遅れました。ごめんなさい。m(_ _)m

 昼食を取って、地下三十二階攻略である。

 マップ情報によると、三十一階層からは敵の種類が三種になるらしい。内二体は前のフロアーのお下がりである。そう言うわけで三十二階はオーガ・無翼竜・クヌムだ。コアゴーレムがいなくなってクヌムという奴が参加する。

 クヌムというのは羊頭の魔法使いだ。水魔法を使うらしい。

 このフロアーの特徴は前回同様であるが、内装が若干生活臭がするものに変わっていた。
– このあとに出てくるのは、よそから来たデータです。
(** X16. When the ids of the table are pairwise distinct, a deletion
    that answers 204 removes exactly one row: the table has one row less,
    the id is gone, and the rows left are the former rows of the other
    ids. *)
Theorem delete_removes_one_row env id t w :
  nominal env ->
  NoDup (ids (db w)) ->
  select_by_id id (db w) = Some t ->
  let w' := snd (remove_task env id w) in
  (List.length (rows (db w')) + 1 = List.length (rows (db w)))%nat /\
  ~ In id (ids (db w')) /\
  (forall x, In x (rows (db w')) <-> In x (rows (db w)) /\ task_id x <> id).
Proof.
  intros Hnom Hnd Hsel w'. subst w'.
  rewrite (remove_task_found _ _ _ _ Hnom Hsel). cbn [snd db].
  split; [exact (delete_one_row _ _ _ Hnd Hsel)|]. split.
  - apply select_by_id_none, select_deleted.
  - intros x. unfold sql_delete. cbn [rows]. rewrite filter_In.
    rewrite negb_true_iff, Z.eqb_neq. reflexivity.
Qed.

Lemma delete_removes_one_row_witness :
  (List.length (rows (db (snd (remove_task env0 1 one_task)))) + 1
   = List.length (rows (db one_task)))%nat.
Proof.
  apply (delete_removes_one_row env0 1
           (mkTask 1 (lit "Buy milk") (lit "pending") (now_isoformat env0))
           one_task);
    [split; reflexivity | repeat constructor; intros [] | reflexivity].
Defined.

(** X17. Creating a task and then deleting the id of the 201 response
    leaves the rows of the table as they were before the two requests;
    only the counter of assigned ids has moved on, to that id. *)
Theorem create_then_delete_restores_rows env env' data w b w' id :
  create_task env data w = (Return b 201, w') ->
  field "task_id" b = Some (JInt id) ->
  nominal env' ->
  fst (remove_task env' id w') = Return (Text []) 204 /\
  rows (db (snd (remove_task env' id w'))) = rows (db w) /\
  sqlite_sequence (db (snd (remove_task env' id w'))) = id /\
  sqlite_sequence (db w) < id.
Proof.
  intros H Hid Hnom. handler_cases H.
  match goal with
  | I : sql_insert _ _ _ _ = inr _, S : select_by_id _ _ = Some ?t,
    L : db _ = db w |- _ =>
      rewrite L in I;
      pose proof (select_inserted _ _ _ _ _ _ I) as (Hz & Hrows & Hseq & _ & Hsel);
      rewrite Hsel in S; injection S as <-
  end.
  cbn in Hid. injection Hid as <-.
  match goal with
  | |- context [remove_task env' ?i ?W] =>
      rewrite (remove_task_found env' i _ W Hnom Hsel)
  end.
  cbn [fst snd db with_db].
  split; [reflexivity|]. split; [|split].
  - unfold sql_delete. cbn [rows]. rewrite Hrows, filter_app. cbn [filter task_id].
    rewrite Z.eqb_refl. cbn [negb]. rewrite app_nil_r.
    apply forallb_filter_id. apply forallb_forall. intros x Hx.
    apply negb_true_iff, Z.eqb_neq. apply next_rowid_above_rows in Hx. lia.
  - cbn [sql_delete sqlite_sequence]. exact Hseq.
  - rewrite Hz. apply next_rowid_above_sequence.
Qed.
 樽が転がっていたり、食いかけの食卓があったり、朽ちた本棚に獣の骨が飾られていたりと、まるで無頼漢のアジトである。

 壁の燭台はどれも火の魔石で、正直暗かった。

 このフロアー、前半はオーガが、後半は羊頭が多くなるらしい。

「既存の奴らは今まで通り、クヌムが現れたら取りあえず遠距離から様子見だ」

 このフロアーには踏み板を踏むと炎が出てくる罠が仕掛けてあった。これ見よがしに吹き出し口があるので誰でも見れば一目で分かる罠だった。問題はフロアー全体が暗いことであった。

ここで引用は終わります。